For our entrepreneurial program we have a surprising demand internationally from people who want to learn these skills all around the world, some in the EU, but especially in Africa. So we need to train them in a way that doesn't mean flying them to New York. They can't afford it or it's irrelevant to what their needs are. But this is important for their societies and our scociety as a whole. So have to figure that out.
Should journalists, especially start-ups, learn the art of collaboration?
Of course, yes. Journalists should learn to collaborate in all kinds of ways. Collaboration takes many forms. Curating the work of others - do what you do best and link to the rest. That's a form of collaboration. Crowdsourcing, distributing. Repost.us is a platform built upon the idea that you can distribute someone else's content while the creator still gets the business benefit of having the brand and the content, because the advertising and the analytics go with it, that's a form of collaboration. When you work in an ecosystem of platforms and entrepreneurial efforts and networks you have to learn to collaborate with those other elements and ecosystems and hope that they will collaborate well with you. Which is part of the issue with Twitter now - is Twitter still a good collaborator or not? We don't know. Collaboration isn't just about you being generous, it is about you being able to hope that others are generous too and enable you to work within their structures.
Should legacy media collaborate more with journalism schools?
Yes, for the benefiit of both. For the school, because we need more places to teach students through the practice of journalism. And for the legacy media, because they get the benefit of more effort and new perspectives. Eric Newton of the Knight Foundation here in the U.S. has talked about the teaching hospital model applied to journalism and there are a few examples of this either through an existing legacy organization or through an organisation the school starts.
What is a teaching hospital model in journalism?
A teaching hospital model is that after would-be-doctor's go through a certain amount of class time they have to be interns in a hospital and learn through practising there. They're working on real patients. So we need to do the same thing with our journalism students where they spend some time in the classroom to get their skills together, then they go out and they serve a real community. The only way they can do that is by working with and for a product that really does serve that community. I think journalism schools can work with legacy organisations to do new kinds of reporting the legacy organisation would not otherwise be able to afford.
CUNY collaborates with the NYT for The Local. What will happen with that site when the NYT pulls out by the end of the year?

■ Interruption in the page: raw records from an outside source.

Lemma SyncRPC_pending_after_Close_get_config :
  cell_received 0 (snd (SyncRPC 0 steady get_config (established [v10] [] []))) = false /\
  fst (await_reply 1000 steady 0 0
         (snd (Close (snd (SyncRPC 0 steady get_config (established [v10] [] []))))))
    = None.
Proof.
  assert (Hcell : cell_received 0
            (snd (SyncRPC 0 steady get_config (established [v10] [] []))) = false)
    by (vm_compute; reflexivity).
  split; [exact Hcell|].
  exact (proj1 (SyncRPC_pending_after_Close (H := catalog) 1000 steady 0 0 _ Hcell)).
Defined.

Lemma SyncRPC_returns_matching_reply_get_config :
  receive_loops (established [v10] [] [inl (reply_ok "101")]) <> 0 /\
  fst (SyncRPC 1 steady get_config (established [v10] [] [inl (reply_ok "101")]))
    = Some (Returned (Some (mkRPCReply "101" [] (reply_ok "101")), None)).
Proof.
  assert (Hloops : receive_loops (established [v10] [] [inl (reply_ok "101")]) <> 0)
    by (vm_compute; discriminate).
  split; [exact Hloops|].
  apply (SyncRPC_returns_matching_reply (H := catalog) 0 steady get_config
           (established [v10] [] [inl (reply_ok "101")])
           (xml_Header +:+ "<rpc message-id='101'><get-config/></rpc>")
           (reply_ok "101") (mkRPCReply "101" [] (reply_ok "101")));
    try (vm_compute; reflexivity).
  exact Hloops.
Defined.

Lemma AsyncRPC_then_reply_get_config :
  GetMessageID get_config <> NetconfNotificationStreamHandler /\
  invocations (trace (snd (listen_iter (snd (AsyncRPC get_config (UserCallback "on-reply")
     (established [v10] [] [inl (reply_ok "101")])))))) =
    [(UserCallback "on-reply",
      mkEvent "101" 0 (VReply (mkRPCReply "101" [] (reply_ok "101"))))] /\
  listener (snd (listen_iter (snd (AsyncRPC get_config (UserCallback "on-reply")
     (established [v10] [] [inl (reply_ok "101")]))))) !! "101" = None.
Proof.
  assert (Hkey : GetMessageID get_config <> NetconfNotificationStreamHandler)
    by (vm_compute; discriminate).
  split; [exact Hkey|].
  assert (Hrun : let w' := snd (listen_iter (snd (AsyncRPC get_config
                    (UserCallback "on-reply")
                    (established [v10] [] [inl (reply_ok "101")])))) in
            invocations (trace w') =
              (invocations (trace (established [v10] [] [inl (reply_ok "101")])) ++
               [(UserCallback "on-reply",
                 mkEvent (GetMessageID get_config) 0
                   (VReply (mkRPCReply "101" [] (reply_ok "101"))))])%list /\
            listener w' !! GetMessageID get_config = None /\
            listener w' = delete (GetMessageID get_config)
                            (listener (established [v10] [] [inl (reply_ok "101")]))).
  { refine (AsyncRPC_then_reply (H := catalog) get_config "on-reply"
              (established [v10] [] [inl (reply_ok "101")])
              (xml_Header +:+ "<rpc message-id='101'><get-config/></rpc>")
              (reply_ok "101") (mkRPCReply "101" [] (reply_ok "101"))
              _ _ _ _ _ _ Hkey); vm_compute; reflexivity. }
  destruct Hrun as (Hinv & Hgone & _).
  split; [rewrite Hinv; vm_compute; reflexivity | exact Hgone].
Defined.

Lemma CreateNotificationStream_success_then_conflict_netconf :
  fst (CreateNotificationStream 1 steady "" "" "NETCONF" on_event
         (established [v10] [] [inl (reply_ok "subscribe-1")])) = Some (Returned None) /\
  fst (CreateNotificationStream 7 steady "" "" "other" (UserCallback "second")
         (snd (CreateNotificationStream 1 steady "" "" "NETCONF" on_event
                 (established [v10] [] [inl (reply_ok "subscribe-1")]))))
    = Some (Returned (Some subscription_conflict)).
Proof.
  assert (Hfirst : CreateNotificationStream 1 steady "" "" "NETCONF" on_event
         (established [v10] [] [inl (reply_ok "subscribe-1")]) =
         (Some (Returned None),
          snd (CreateNotificationStream 1 steady "" "" "NETCONF" on_event
                 (established [v10] [] [inl (reply_ok "subscribe-1")]))))
    by (vm_compute; reflexivity).
  split; [now rewrite Hfirst|].
  destruct (CreateNotificationStream_success_then_conflict (H := catalog)
              1 steady "" "" "NETCONF" on_event _ _
              ltac:(vm_compute; discriminate) Hfirst) as (_ & _ & _ & Hconflict).
  now rewrite Hconflict.
Defined.

Lemma stream_flag_never_cleared_by_Close :
  IsNotificationStreamCreated
    (session (snd (CreateNotificationStream 1 steady "" "" "NETCONF" on_event
                     (established [v10] [] [inl (reply_ok "subscribe-1")])))) = true /\
  IsNotificationStreamCreated
    (session (run OpClose
       (snd (CreateNotificationStream 1 steady "" "" "NETCONF" on_event
               (established [v10] [] [inl (reply_ok "subscribe-1")]))))) = true.
Proof.
  assert (Hset : IsNotificationStreamCreated
    (session (snd (CreateNotificationStream 1 steady "" "" "NETCONF" on_event
                     (established [v10] [] [inl (reply_ok "subscribe-1")])))) = true)
    by (vm_compute; reflexivity).
  split; [exact Hset|].
  exact (proj1 (stream_flag_never_cleared (H := catalog) OpClose _) Hset).
Defined.

Lemma SyncRPC_send_failure_broken_pipe :
  head (send_answers (transport (established [v10] [Some "broken pipe"] [])))
    = Some (Some "broken pipe") /\
  fst (SyncRPC 9 steady get_config (established [v10] [Some "broken pipe"] []))
    = Some (Returned (None, Some "broken pipe")) /\
  listener (snd (SyncRPC 9 steady get_config
                   (established [v10] [Some "broken pipe"] []))) !! "101"
    = Some (mkRegistration (SyncRPCCallback 0) SingleShot).
Proof.
  assert (Hsend : head (send_answers (transport
            (established [v10] [Some "broken pipe"] []))) = Some (Some "broken pipe"))
    by (vm_compute; reflexivity).
  split; [exact Hsend|].
  destruct (SyncRPC_send_failure (H := catalog) 9 steady get_config
              (established [v10] [Some "broken pipe"] [])) as (_ & Hfail).
  destruct (Hfail (xml_Header +:+ "<rpc message-id='101'><get-config/></rpc>")
                  "broken pipe" ltac:(vm_compute; reflexivity) Hsend)
    as (Hret & Hreg & _).
  split; [exact Hret|]. etransitivity; [exact Hreg | vm_compute; reflexivity].
Defined.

We haven't decided yet. In essence they pulled out before. The Local started too ambitiously. They had a full-time staff on it that was never going to be sustainable even in their richest days. When they moved management to us they were still distributing. Because they had their name on it they required that it be New York Times like. That required a lot more effort and expense on our behalf. It was a great experiment and it taught us a lot, it involved our students with the New York Times in new ways. We now need to figure out what the next generation in this is. There's another new start-up in Brooklyn that I'm very excited about and I'm trying to help raise the funds.
What is the name of this project?
It is not out yet. We'll look at how to serve Brooklyn as a whole. Brooklyn, New York, if it were alone, would be the 6th largest city in America. It has more African-Americans than Atlanta. It is big in many, many ways and yet it is terribly underserved. And so well-respected journalist has a great idea for how to serve Brooklyn in new ways. If this gets funded and it exists it becomes a teaching hospital, in which our students can report and take part in strategic and technology and business discussions and learn the practice of new business. So I'm really hoping for that.